There are some moments where it leans a little personality cult-ish, but this is (I think?) just about offset by the times she easily steps out of the spotlight - for Moonchild Sanelly’s powerful verse on ‘In Plain Sight’, Taylor disappears into formation and the shadows with the rest of her dancers, and in one of the few (perhaps too few) quieter, palette-cleansing moments of the show - ‘What Now’ - she is indistinguishable in an inwards-facing huddle of performers.

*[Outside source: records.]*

(* ===== verification/Effects.v ===== *)
(** Stateful operations that can fail: a program over a world [W] answers with
    an error or a value and leaves a world in either case, as a Go method with
    a pointer receiver and an [error] result does. *)
From S2P Require Import Prelude.

Definition Prog (W E A : Type) : Type := W -> (E + A) * W.

Declare Scope effect_scope.
Delimit Scope effect_scope with effect.

Section Programs.
Context {W E : Type}.

Definition ret {A : Type} (a : A) : Prog W E A := fun w => (inr a, w).
Definition raise {A : Type} (e : E) : Prog W E A := fun w => (inl e, w).
Definition bind {A B : Type} (m : Prog W E A) (k : A -> Prog W E B) : Prog W E B := fun w =>
  match m w with
  | (inr a, w) => k a w
  | (inl e, w) => (inl e, w)
  end.
Definition get {A : Type} (f : W -> A) : Prog W E A := fun w => (inr (f w), w).
Definition modify (f : W -> W) : Prog W E unit := fun w => (inr tt, f w).

(** [_ = m]: the error is dropped. *)
Definition ignore (m : Prog W E unit) : Prog W E unit := fun w => (inr tt, (m w).2).

Fixpoint filterM {A : Type} (p : A -> Prog W E bool) (l : list A) : Prog W E (list A) :=
  match l with
  | [] => ret []
  | x :: l => bind (p x) (fun b => bind (filterM p l) (fun rest =>
                ret (if b then x :: rest else rest)))
  end.

Fixpoint foldM {A B : Type} (f : B -> A -> Prog W E B) (b : B) (l : list A) : Prog W E B :=
  match l with
  | [] => ret b
  | x :: l => bind (f b x) (fun b => foldM f b l)
  end.

Definition forM {A : Type} (l : list A) (f : A -> Prog W E unit) : Prog W E unit :=
  foldM (fun _ x => f x) tt l.
End Programs.

Notation "x <- m ;; k" := (bind m (fun x => k))
  (at level 100, m at next level, right associativity) : effect_scope.
Notation "m ;;; k" := (bind m (fun _ => k)) (at level 100, right associativity) : effect_scope.

(** Steps that only compute and may fail. *)
Definition attempt {E A B : Type} (m : E + A) (k : A -> E + B) : E + B :=
  match m with inl e => inl e | inr a => k a end.
Notation "x <~ m ;; k" := (attempt m (fun x => k))
  (at level 100, m at next level, right associativity) : effect_scope.

(** ** Triples

    [triple P m Q R]: from a world in [P], a program that returns leaves value
    and world in [Q]; one that fails leaves error and world in [R]. *)

Section Triples.
Context {W E : Type}.
Implicit Types (P : W -> Prop) (R : E -> W -> Prop).

Definition triple {A : Type} P (m : Prog W E A) (Q : A -> W -> Prop) R : Prop :=
  forall w, P w -> match m w with (inr a, w') => Q a w' | (inl e, w') => R e w' end.

Lemma triple_ret {A : Type} (a : A) (Q : A -> W -> Prop) R : triple (Q a) (ret a) Q R.
Proof. by intros w Hw. Qed.

Lemma triple_raise {A : Type} (e : E) (Q : A -> W -> Prop) R : triple (R e) (raise e) Q R.
Proof. by intros w Hw. Qed.

Lemma triple_get {A : Type} (f : W -> A) (Q : A -> W -> Prop) R :
  triple (fun w => Q (f w) w) (get f) Q R.
Proof. by intros w Hw. Qed.

Lemma triple_modify f (Q : unit -> W -> Prop) R : triple (fun w => Q tt (f w)) (modify f) Q R.
Proof. by intros w Hw. Qed.

Lemma triple_bind {A B : Type} P (m : Prog W E A) (k : A -> Prog W E B)
    (S : A -> W -> Prop) (Q : B -> W -> Prop) R :
  triple P m S R -> (forall a, triple (S a) (k a) Q R) -> triple P (bind m k) Q R.
Proof.
  intros Hm Hk w Hw. unfold bind. specialize (Hm w Hw).
  destruct (m w) as [[e|a] w']; [done|]. by apply Hk.
Qed.

Lemma triple_conseq {A : Type} P P' (m : Prog W E A) (Q Q' : A -> W -> Prop) R R' :
  triple P' m Q' R' -> (forall w, P w -> P' w) -> (forall a w, Q' a w -> Q a w) ->
  (forall e w, R' e w -> R e w) -> triple P m Q R.
Proof.
  intros Hm HP HQ HR w Hw. specialize (Hm w (HP w Hw)). destruct (m w) as [[e|a] w']; auto.
Qed.

Lemma triple_pre {A : Type} P P' (m : Prog W E A) (Q : A -> W -> Prop) R :
  triple P' m Q R -> (forall w, P w -> P' w) -> triple P m Q R.
Proof. intros Hm HP. eapply triple_conseq; eauto. Qed.

(** A fact that the precondition entails. *)
Lemma triple_fact {A : Type} P (phi : Prop) (m : Prog W E A) (Q : A -> W -> Prop) R :
  (forall w, P w -> phi) -> (phi -> triple P m Q R) -> triple P m Q R.
Proof. intros Hphi Hm w Hw. by apply (Hm (Hphi w Hw)). Qed.

Lemma triple_if {A : Type} P (b : bool) (m n : Prog W E A) (Q : A -> W -> Prop) R :
  (b = true -> triple P m Q R) -> (b = false -> triple P n Q R) ->
  triple P (if b then m else n) Q R.
Proof. destruct b; auto. Qed.

Lemma triple_ignore P (m : Prog W E unit) (Q : unit -> W -> Prop) R :
  triple P m Q (fun _ => Q tt) -> triple P (ignore m) Q R.
Proof.
  intros Hm w Hw. unfold ignore. specialize (Hm w Hw). by destruct (m w) as [[e|[]] w'].
Qed.

Lemma triple_bind_get {A B : Type} P (f : W -> A) (k : A -> Prog W E B) (Q : B -> W -> Prop) R :
  (forall a, triple (fun w => P w /\ a = f w) (k a) Q R) -> triple P (bind (get f) k) Q R.
Proof. intros Hk w Hw. by apply Hk. Qed.

Lemma triple_bind_modify {B : Type} P f (k : unit -> Prog W E B) (P' : W -> Prop)
    (Q : B -> W -> Prop) R :
  (forall w, P w -> P' (f w)) -> triple P' (k tt) Q R -> triple P (bind (modify f) k) Q R.
Proof. intros Hf Hk w Hw. by apply Hk, Hf. Qed.

(** The invariant of a loop speaks of the elements already visited. *)
Lemma triple_foldM {A B : Type} (f : B -> A -> Prog W E B) (I : list A -> B -> W -> Prop) R
    (l : list A) (b : B) :
  (forall visited x todo b, l = visited ++ x :: todo ->
     triple (I visited b) (f b x) (I (visited ++ [x])) R) ->
  triple (I [] b) (foldM f b l) (I l) R.
Proof.
  intros Hstep.
  assert (forall todo visited b, l = visited ++ todo ->
    triple (I visited b) (foldM f b todo) (I l) R) as H; [|by apply (H l [])].
  intros todo. induction todo as [|x todo IH]; intros visited b' Hl; simpl.
  - rewrite app_nil_r in Hl. subst. by intros w Hw.
  - eapply triple_bind; [by eapply Hstep|]. intros b1. apply IH. by rewrite <- app_assoc.
Qed.

Lemma triple_forM {A : Type} (f : A -> Prog W E unit) (I : list A -> W -> Prop) R (l : list A) :
  (forall visited x todo, l = visited ++ x :: todo ->
     triple (I visited) (f x) (fun _ => I (visited ++ [x])) R) ->
  triple (I []) (forM l f) (fun _ => I l) R.
Proof.
  intros Hstep. apply (triple_foldM (fun _ x => f x) (fun visited _ => I visited)).
  intros visited x todo _. apply Hstep.
Qed.
End Triples.

(** A loop of plain changes is a fold. *)
Lemma run_forM_pure {W E A : Type} (f : A -> Prog W E unit) (g : W -> A -> W) (l : list A) (w : W) :
  (forall x w, f x w = (inr tt, g w x)) -> forM l f w = (inr tt, fold_left g l w).
Proof.
  intros Hf. revert w. unfold forM. induction l as [|x l IH]; intros w; simpl; [done|].
  unfold bind. by rewrite Hf, IH.
Qed.

(** A sequence that succeeds is two that succeed. *)
Lemma prog_bind_inr {W E A B : Type} (m : Prog W E A) (k : A -> Prog W E B) w b w2 :
  bind m k w = (inr b, w2) -> exists a w1, m w = (inr a, w1) /\ k a w1 = (inr b, w2).
Proof. unfold bind. destruct (m w) as [[e|a] w1]; [done|]. eauto. Qed.
(** ** The job queue

    [*queuedJob] values are addresses into [cells]: the heap and the key index
    share them, and [Swap] writes the entries' positions. *)

Record queuedJob := {
  job : Job;
  index : Z
}.

Record Queue := {
  cells : gmap nat queuedJob;
  next : nat;
  items : list nat;
  byKey : gmap string nat
}.

#[export] Instance queuedJob_eta : Eta queuedJob := fun e => Build_queuedJob (job e) (index e).
#[export] Instance Queue_eta : Eta Queue := fun q =>
  Build_Queue (cells q) (next q) (items q) (byKey q).

Definition job_less (left right : Job) : bool :=
  if decide (j_Priority left = j_Priority right) then
    if str_eqb (j_Fingerprint left) (j_Fingerprint right) then
      str_ltb (stage_string (j_Stage left)) (stage_string (j_Stage right))
    else str_ltb (j_Fingerprint left) (j_Fingerprint right)
  else priority_int (j_Priority left) <? priority_int (j_Priority right).

Definition entry_at (q : Queue) (i : nat) : option queuedJob :=
  a ← items q !! i; cells q !! a.

Definition heap_Less (q : Queue) (left right : nat) : bool :=
  match entry_at q left, entry_at q right with
  | Some l, Some r => job_less (job l) (job r)
  | _, _ => false
  end.

Definition set_index (i : nat) (e : queuedJob) : queuedJob := e <| index := Z.of_nat i |>.

Definition heap_Swap (q : Queue) (left right : nat) : Queue :=
  match items q !! left, items q !! right with
  | Some a, Some b =>
      q <| items := swap_list (items q) left right |>
        <| cells := alter (set_index right) a (alter (set_index left) b (cells q)) |>
  | _, _ => q
  end.

#[export] Instance jobHeap : HeapInterface Queue := {|
  heap_len := fun q => length (items q);
  heap_less := heap_Less;
  heap_swap := heap_Swap
|}.

(** [jobHeap.Push] of a new entry and [jobHeap.Pop]. *)
Definition heap_Push (q : Queue) (value : nat) : Queue :=
  q <| cells := alter (set_index (length (items q))) value (cells q) |>
    <| items := items q ++ [value] |>.

Definition heap_Pop (q : Queue) : option (nat * Queue) :=
  let n := (length (items q) - 1)%nat in
  last ← items q !! n;
  Some (last,
        q <| cells := alter (fun e => e <| index := -1 |>) last (cells q) |>
          <| items := take n (items q) |>).

Definition nul : string := String (Ascii.ascii_of_N 0) EmptyString.

Definition queueKey (j : Job) : string :=
  (j_Fingerprint j ++ nul ++ stage_string (j_Stage j))%string.

Definition NewQueue : Queue := {| cells := ∅; next := 0; items := []; byKey := ∅ |}.

Definition Len (q : Queue) : nat := length (items q).

(** What a second [Push] of a queued job changes. *)
Definition merge_job (j current : Job) : Job :=
  let current :=
    if priority_int (j_Priority j) <? priority_int (j_Priority current)
    then current <| j_Priority := j_Priority j |> else current in
  if j_Generation current <? j_Generation j
  then current <| j_Generation := j_Generation j |> else current.

Definition Push (q : Queue) (j : Job) : Queue :=
  let key := queueKey j in
  match byKey q !! key with
  | Some current =>
      let q := q <| cells := alter (fun e => e <| job := merge_job j (job e) |>)
                               current (cells q) |> in
      match cells q !! current with
      | Some e => heap_fix q (Z.to_nat (index e))
      | None => q
      end
  | None =>
      let entry := next q in
      let q := q <| cells := <[entry := {| job := j; index := 0 |}]> (cells q) |>
                 <| next := S entry |>
                 <| byKey := <[key := entry]> (byKey q) |> in
      let q := heap_Push q entry in
      up q (length (items q) - 1)
  end.

Definition Pop (q : Queue) : option Job * Queue :=
  if (length (items q) =? 0)%nat then (None, q)
  else
    match heap_Pop (heap_pop_prepare q) with
    | Some (last, q) =>
        match cells q !! last with
        | Some e => (Some (job e), q <| byKey := delete (queueKey (job e)) (byKey q) |>)
        | None => (None, q)
        end
    | None => (None, q)
    end.

(** ** The order of jobs *)

Definition job_key (j : Job) : Z * (string * string) :=
  (priority_int (j_Priority j), (j_Fingerprint j, stage_string (j_Stage j))).

Definition job_compare : Z * (string * string) -> Z * (string * string) -> comparison :=
  pair_compare Z.compare (pair_compare String.compare String.compare).

#[export] Instance job_total_compare : TotalCompare job_compare.
Proof. unfold job_compare. typeclasses eauto. Qed.

Lemma priority_int_inj p q : priority_int p = priority_int q -> p = q.
Proof. by destruct p, q. Qed.

Lemma job_less_key x y : job_less x y = is_lt (job_compare (job_key x) (job_key y)).
Proof.
  unfold job_less, job_compare, pair_compare, job_key, str_ltb. simpl.
  case_decide as E.
  - rewrite E, (tc_refl (cmp := Z.compare)). simpl.
    case_if; str_bool; [by rewrite Heqb, (tc_refl (cmp := String.compare))|].
    destruct (String.compare (j_Fingerprint x) (j_Fingerprint y)) eqn:C; [|done|done].
    by apply (tc_eq (cmp := String.compare)) in C.
  - assert (priority_int (j_Priority x) <> priority_int (j_Priority y))
      by (intros ?%priority_int_inj; done).
    destruct (Z.compare_spec (priority_int (j_Priority x)) (priority_int (j_Priority y)));
      [done| |]; simpl; [by apply Z.ltb_lt|apply Z.ltb_ge; lia].
Qed.

(** Entries of the heap with their addresses. *)
Definition entry_less (x y : nat * Job) : bool := job_less x.2 y.2.

#[export] Instance entry_less_weak : StrictWeak (fun _ => True) entry_less.
Proof.
  apply (key_strict_weak _ _ (fun x => job_key x.2) job_compare).
  intros x y _ _. apply job_less_key.
Qed.

#[export] Instance job_less_weak : StrictWeak (fun _ => True) job_less.
Proof.
  apply (key_strict_weak _ _ job_key job_compare). intros x y _ _. apply job_less_key.
Qed.

Lemma queueKey_inj x y :
  queueKey x = queueKey y -> j_Fingerprint x = j_Fingerprint y /\ j_Stage x = j_Stage y.
Proof.
  unfold queueKey. generalize (j_Fingerprint x) (j_Fingerprint y). intros f.
  induction f as [|a f IH]; intros [|b g]; simpl.
  - destruct (j_Stage x), (j_Stage y); done.
  - intros [= <- H]. exfalso. apply (f_equal String.length) in H.
    rewrite !str_length_app in H. unfold nul in H.
    destruct (j_Stage x), (j_Stage y); simpl in H; lia.
  - intros [= -> H]. exfalso. apply (f_equal String.length) in H.
    rewrite !str_length_app in H. unfold nul in H.
    destruct (j_Stage x), (j_Stage y); simpl in H; lia.
  - intros [= -> H]. apply IH in H as [-> ->]. done.
Qed.

(** ** The heap laws of the shared entries *)

Definition zero_job : Job :=
  {| j_Fingerprint := EmptyString; j_CandidateID := EmptyString; j_Stage := ProbeFast;
     j_Priority := PriorityUnseen; j_Generation := 0 |}.

Definition job_at (q : Queue) (a : nat) : Job := default zero_job (job <$> cells q !! a).

Definition view (q : Queue) : list (nat * Job) := (fun a => (a, job_at q a)) <$> items q.

(** Every position holds an entry of its own that records the position; the
    operations of the heap leave the key index and the allocator alone. *)
Record linked (keys : gmap string nat) (n : nat) (q : Queue) : Prop := {
  li_keys : byKey q = keys;
  li_next : next q = n;
  li_nodup : NoDup (items q);
  li_bound : forall i a, items q !! i = Some a -> (a < next q)%nat;
  li_index : forall i a, items q !! i = Some a ->
    exists e, cells q !! a = Some e /\ index e = Z.of_nat i
}.

Lemma view_length q : length (view q) = length (items q).
Proof. apply length_fmap. Qed.

Lemma view_lookup q i : view q !! i = (fun a => (a, job_at q a)) <$> items q !! i.
Proof. apply list_lookup_fmap. Qed.

Lemma swap_list_fmap {A B} (f : A -> B) l i j :
  f <$> swap_list l i j = swap_list (f <$> l) i j.
Proof.
  unfold swap_list. rewrite !list_lookup_fmap.
  destruct (l !! i), (l !! j); simpl; rewrite ?list_fmap_insert; done.
Qed.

It feels messier and more playful than her previous tour, which was certainly slicker and a little more reserved. Her performance is, as you might expect, more theatrical - which sometimes fails the bleak source material of her lyricism. ‘The Deep Blue Okay’, a stand-out album track about the relentless drudgery of maintaining sanity, is swallowed by the frenzy. But this doesn’t detract from the fact that Self Esteem is an approach to pop music and performance that feels truly different. ‘The Curse’ is the set at its most moving - she gazes on grinning as her talented cast trade remarkable vocal runs before uniting the group on the bridge “I wouldn’t do it if it didn’t fucking work” - and it just does.